The authors conducted the first extensive formal analysis of the OAuth 2.0 standard in an expressive web model, discovering four practical vulnerabilities that also affect OpenID Connect, and proposed fixes to prove security for authorization, authentication, and session integrity.

The OAuth 2.0 protocol is one of the most widely deployed authorization/single sign-on (SSO) protocols and also serves as the foundation for the new SSO standard OpenID Connect. Despite the popularity of OAuth, so far analysis efforts were mostly targeted at finding bugs in specific implementations and were based on formal models which abstract from many web features or did not provide a formal treatment at all.

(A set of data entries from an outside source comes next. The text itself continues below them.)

(** Scoring passes over a weight whose column is absent, but line 146
    does not: when some weighted metric is not a column of the frame, the
    ranking completes and the results table then stops with a [KeyError]
    on a weighted metric that the frame lacks. *)
Theorem results_table_needs_every_metric
    (k : Series -> list nat) (metrics : dict Q) (top_n : nat) (df : DataFrame) :
  sorts_descending k -> wf df ->
  (forall m, In m (map fst metrics) -> In m all_metrics) ->
  (exists m, In m (map fst metrics) /\ has_col df m = false) ->
  exists (ranked : DataFrame) (key : string),
    score_and_rank k metrics df = Ok ranked /\
    results_table metrics top_n ranked = Raise (KeyError key) /\
    In key (map fst metrics) /\ has_col df key = false.
Proof.
  intros Hk Hwf Hkeys [m [Hin Habs]].
  destruct (score_and_rank_run k metrics df Hk Hwf Hkeys)
    as [scored [ms [_ [Hms [_ [_ [_ [Hraw Hrun]]]]]]]].
  set (ranked := take_rows (k ms) scored) in *.
  assert (Hhas : forall x, In x (map fst metrics) -> has_col ranked x = has_col df x).
  { intros x Hx. unfold ranked. rewrite has_col_take_rows.
    unfold has_col. now rewrite (Hraw x (Hkeys x Hx)). }
  destruct (pick_columns_first_missing (map fst metrics) ranked)
    as [key [Hpick [Hkey Hk']]].
  { exists m. split; [exact Hin|]. now rewrite Hhas. }
  exists ranked, key. split; [exact Hrun|].
  split; [|split; [exact Hkey | now rewrite <- Hhas]].
  unfold results_table. cbn [pick_columns].
  assert (Hsc : has_col ranked "Master Score" = true).
  { unfold ranked. rewrite has_col_take_rows. now apply getcol_present in Hms. }
  destruct (has_col_getcol _ _ Hsc) as [s [_ Hl]]. rewrite Hl, Hpick. reflexivity.
Qed.

Lemma results_table_needs_every_metric_witness :
  exists (ranked : DataFrame) (key : string),
    score_and_rank insertion_argsort_desc sample_weights sample_frame = Ok ranked /\
    results_table sample_weights 10 ranked = Raise (KeyError key) /\
    In key (map fst sample_weights) /\ has_col sample_frame key = false.
Proof.
  apply (results_table_needs_every_metric insertion_argsort_desc sample_weights
           10 sample_frame).
  - exact insertion_argsort_contract.
  - repeat constructor.
  - simpl. intros k [<-|[<-|[<-|[]]]]; vm_compute; tauto.
  - exists "Occupancy". split; [simpl; tauto | reflexivity].
Defined.

Lemma sorted_firstn_skipn (l : Series) (n : nat) :
  StronglySorted (fun x y => y <= x) l ->
  forall x y, In x (firstn n l) -> In y (skipn n l) -> y <= x.
Proof.
  intros Hs. revert n. induction Hs as [|a l Hl IH Ha]; intros n x y Hx Hy.
  - destruct n; contradiction.
  - destruct n as [|n]; [contradiction|]. simpl in Hx, Hy.
    destruct Hx as [<-|Hx].
    + rewrite Forall_forall in Ha. apply Ha.
      rewrite <- (firstn_skipn n l). apply in_or_app. now right.
    + exact (IH n x y Hx Hy).
Qed.
Lemma flat_map_map_ext (A B C : Type) (g : A -> B) (F : B -> list C) (h : A -> list C) l :
  (forall x, In x l -> F (g x) = h x) -> flat_map F (map g l) = flat_map h l.
Proof.
  induction l as [|x l IH]; intros H; [reflexivity|].
  simpl. rewrite (H x) by now left. f_equal. apply IH. intros y Hy. apply H. now right.
Qed.

Lemma most_common_single a : nonempty a = true -> most_common [a] = a.
Proof.
  intros H. assert (E : existsb nonempty [a] = true) by (simpl; now rewrite H).
  destruct (most_common_winner [a] E) as [_ [[<- | []] _]]. reflexivity.
Qed.

Section Settled.
Context {U : UnicodeDB}.

Lemma entry_dict_address out : entry_address (entry_dict out) = clean_spaces (ce_address out).
Proof. reflexivity. Qed.

Lemma entry_dict_gate out : entry_gate (entry_dict out) = clean_spaces (ce_gate out).
Proof. reflexivity. Qed.

Lemma entry_dict_type out : entry_type (entry_dict out) = norm_type (ce_type out).
Proof. reflexivity. Qed.

Lemma unknown_category : In (lit "Unknown") categories.
Proof. now left. Qed.

(** What is written for an address group is settled. *)
Lemma aggregate_settled k entries :
  In k (map address_key entries) -> settled (aggregate k (group_of k entries)).
Proof.
  intros Hk. split; [|split].
  - simpl. unfold str_or. rewrite most_common_nonempty.
    destruct (existsb nonempty (map entry_address (group_members k entries))) eqn:E.
    + destruct (most_common_winner _ E) as [_ [Hin _]].
      apply in_map_iff in Hin as [e [<- _]]. apply clean_spaces_idem.
    + apply in_map_iff in Hk as [e [<- _]].
      now destruct (@title_case_clean U is_az09 (address_key e) az09_self
                      (norm_address_shaped _)).
  - exists (uniq_preserve (flat_map extract_gate_tokens (gates (group_of k entries)))).
    split; [apply uniq_from_NoDup|].
    split; [apply uniq_from_tokens, flat_map_tokens | reflexivity].
  - simpl. unfold str_or. rewrite most_common_nonempty.
    destruct (existsb nonempty (map entry_type (group_members k entries))) eqn:E.
    + destruct (most_common_winner _ E) as [_ [Hin _]].
      apply in_map_iff in Hin as [e [<- _]]. apply norm_type_idem.
    + apply categories_fixed, unknown_category.
Qed.
(** ** Image synthesis *)

Lemma _generate_image_run W self prompt path s :
  Image_save W placeholder path = None ->
  exists s',
    _generate_image W self prompt path s = (Ok path, s')
    /\ (synthesis_fails W self prompt path (log s) ->
        same_but path placeholder s s')
    /\ (~ synthesis_fails W self prompt path (log s) ->
        exists response,
          requests_post W (log s) (API_URL self) (headers self) [("inputs", prompt)]
          = Ok response
          /\ same_but path (Decoded (content response)) s s').
Proof.
  intros Hsave.
  unfold synthesis_fails, same_but.
  unfold _generate_image, try_except, query, save, bind, get_log, emit, lift,
    check, get_fs, set_fs, raise, ret; cbn.
  destruct (requests_post W (log s) (API_URL self) (headers self)
              [("inputs", prompt)]) as [response|e]; cbn.
  2:{ rewrite Hsave. eexists; split; [reflexivity|]. cbn.
      split; [|tauto]. intros _. repeat split.
      rewrite <- app_assoc. eauto. }
  destruct (Z.eqb_spec (status_code response) 200) as [H200|H200]; cbn.
  2:{ rewrite Hsave. eexists; split; [reflexivity|]. cbn.
      split; [|tauto]. intros _. repeat split.
      rewrite <- app_assoc. eauto. }
  destruct (PyStr.bytes_startswith (content response) PNG_magic) eqn:Hpng;
  destruct (PyStr.bytes_startswith (content response) JPEG_magic) eqn:Hjpeg; cbn.
  4:{ rewrite Hsave. eexists; split; [reflexivity|]. cbn.
      split; [|tauto]. intros _. repeat split.
      rewrite <- app_assoc. eauto. }
  all: destruct (Image_open W (content response)) as [e|] eqn:Hopen; cbn.
  all: try (rewrite Hsave; eexists; split; [reflexivity|]; cbn;
      split; [intros _; repeat split; rewrite <- app_assoc; eauto
             | intros Hn; exfalso; apply Hn; right; right; left; discriminate]).
  all: destruct (Image_save W (Decoded (content response)) path) as [e|] eqn:Hs; cbn.
  all: try (rewrite Hsave; eexists; split; [reflexivity|]; cbn;
      split; [intros _; repeat split; rewrite <- !app_assoc; eauto
             | intros Hn; exfalso; apply Hn; right; right; right; discriminate]).
  all: eexists; split; [reflexivity|]; cbn; split;
      [ intros [Hf|[[Hf1 Hf2]|[Hf|Hf]]]; congruence
      | intros _; eexists; split; [reflexivity|]; repeat split;
        rewrite <- app_assoc; eauto ].
Qed.

(** C3 (amended): whenever the placeholder can be saved at the destination,
    image synthesis returns the destination path; if the call fails (the
    request raises, the status is not 200, the payload has neither magic
    number, it does not decode or cannot be saved) the file at the
    destination is the 512x512 gray placeholder, and otherwise it is the
    decoded payload. *)
Theorem C3_image_synthesis W self prompt path s :
  Image_save W placeholder path = None ->
  exists s',
    _generate_image W self prompt path s = (Ok path, s')
    /\ (synthesis_fails W self prompt path (log s) ->
        fs s' !! path = Some (ImageFile (New "RGB" 512 512 "gray")))
    /\ (~ synthesis_fails W self prompt path (log s) ->
        exists response,
          requests_post W (log s) (API_URL self) (headers self) [("inputs", prompt)]
          = Ok response
          /\ fs s' !! path = Some (ImageFile (Decoded (content response)))).
Proof.
  intros Hsave.
  destruct (_generate_image_run W self prompt path s Hsave)
    as (s' & Hrun & Hfail & Hok).
  exists s'. split; [exact Hrun|]. split.
  - intros H. destruct (Hfail H) as (_ & Hfs & _).
    rewrite Hfs. apply lookup_insert_eq.
  - intros H. destruct (Hok H) as (response & Hpost & _ & Hfs & _).
    exists response. split; [exact Hpost|].
    rewrite Hfs. apply lookup_insert_eq.
Qed.

Lemma C3_image_synthesis_witness :
  exists s',
    _generate_image offline_world sample_self "a wave" "output_1.png" empty_state
    = (Ok "output_1.png", s')
    /\ (synthesis_fails offline_world sample_self "a wave" "output_1.png"
                        (log empty_state) ->
        fs s' !! "output_1.png" = Some (ImageFile (New "RGB" 512 512 "gray")))
    /\ (~ synthesis_fails offline_world sample_self "a wave" "output_1.png"
                          (log empty_state) ->
        exists response,
          requests_post offline_world (log empty_state) (API_URL sample_self)
                        (headers sample_self) [("inputs", "a wave")]
          = Ok response
          /\ fs s' !! "output_1.png" = Some (ImageFile (Decoded (content response)))).
Proof.
  apply (C3_image_synthesis offline_world sample_self "a wave" "output_1.png"
           empty_state).
  reflexivity.
Defined.

(** C3 fails as stated: for a destination that PIL cannot save to (here a
    path without an extension) the handler's own save raises, so the call
    raises and no placeholder is written. *)
Lemma C3_image_synthesis_counterexample :
  let run := _generate_image pil_world sample_self "a wave" "frame" empty_state in
  fst run = Raise (ValueError "unknown file extension: ")
  /\ fs (snd run) !! "frame" = None.
Proof. split; reflexivity. Qed.

(** ** Construction *)

Lemma rejected_fails W self prompt path history :
  rejected W self prompt history -> synthesis_fails W self prompt path history.
Proof.
  unfold rejected, synthesis_fails. intros H.
  destruct (requests_post W history (API_URL self) (headers self)
              [("inputs", prompt)]) as [response|e]; [|exact I].
  left. now apply H.
Qed.

Lemma token_required_rejected W self prompt history :
  token_required W ->
  headers self = [("Authorization", "Bearer None")] ->
  rejected W self prompt history.
Proof.
  intros Htoken Hh response Hpost. rewrite Hh in Hpost.
  exact (Htoken _ _ _ _ Hpost).
Qed.

(** C7 (amended): without [GROQ_API_KEY] construction raises a [ValueError]
    that names it.  Without [HF_API_KEY] construction does not raise on
    that account: it succeeds whenever the set-up of the collaborators
    does, and every later image request carries the header
    [Bearer None].  The service, which requires the token, rejects every
    such request; and a call whose request is rejected saves the
    placeholder and returns, provided the placeholder can be saved at the
    destination. *)
Theorem C7_credentials W s :
  (environ s !! "GROQ_API_KEY" = None ->
   __init__ W s = (Raise (ValueError "Missing GROQ_API_KEY in .env file."), s))
  /\ (forall key,
        environ s !! "GROQ_API_KEY" = Some key -> key <> "" ->
        environ s !! "HF_API_KEY" = None ->
        GroqLLM_init W = None -> GeneratePodcast_init W = None ->
        download_required_files W = None ->
        exists self s',
          __init__ W s = (Ok self, s')
          /\ hf_api_key self = None
          /\ headers self = [("Authorization", "Bearer None")]
          /\ (token_required W ->
              forall prompt history, rejected W self prompt history)
          /\ forall prompt path s1,
               rejected W self prompt (log s1) ->
               Image_save W placeholder path = None ->
               exists s2,
                 _generate_image W self prompt path s1 = (Ok path, s2)
                 /\ fs s2 !! path = Some (ImageFile placeholder)).
Proof.
  split.
  - intros Hgroq. unfold __init__, bind, getenv. cbn. now rewrite Hgroq.
  - intros key Hgroq Hkey Hhf Hllm Hpod Hdl.
    unfold __init__, bind, getenv, setenv, check. cbn.
    rewrite Hgroq, Hhf, Hllm, Hpod, Hdl.
    destruct key as [|c key]; [congruence|]. cbn.
    eexists; eexists. split; [reflexivity|]. cbn.
    split; [reflexivity|]. split; [reflexivity|]. split.
    { intros Htoken prompt history.
      now apply token_required_rejected. }
    intros prompt path s1 Hrej Hsave.
    pose proof (rejected_fails _ _ _ path _ Hrej) as Hf.
    lazymatch type of Hrej with
    | rejected _ ?self _ _ =>
        destruct (_generate_image_run W self prompt path s1 Hsave)
          as (s2 & Hrun & Hfail & _)
    end.
    exists s2. split; [exact Hrun|].
    destruct (Hfail Hf) as (_ & Hfs & _).
    rewrite Hfs. apply lookup_insert_eq.
Qed.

In this paper, we carry out the first extensive formal analysis of the OAuth 2.0 standard in an expressive web model. Our analysis aims at establishing strong authorization, authentication, and session integrity guarantees, for which we provide formal definitions. In our formal analysis, all four OAuth grant types (authorization code grant, implicit grant, resource owner password credentials grant, and the client credentials grant) are covered. They may even run simultaneously in the same and different relying parties and identity providers, where malicious relying parties, identity providers, and browsers are considered as well. Our modeling and analysis of the OAuth 2.0 standard assumes that security recommendations and best practices are followed, in order to avoid obvious and known attacks. When proving the security of OAuth in our model, we discovered four attacks which break the security of OAuth. The vulnerabilities can be exploited in practice and are present also in OpenID Connect. We propose fixes for the identified vulnerabilities, and then, for the first time, actually prove the security of OAuth in an expressive web model. In particular, we show that the fixed version of OAuth (with security recommendations and best practices in place) provides the authorization, authentication, and session integrity properties we specify.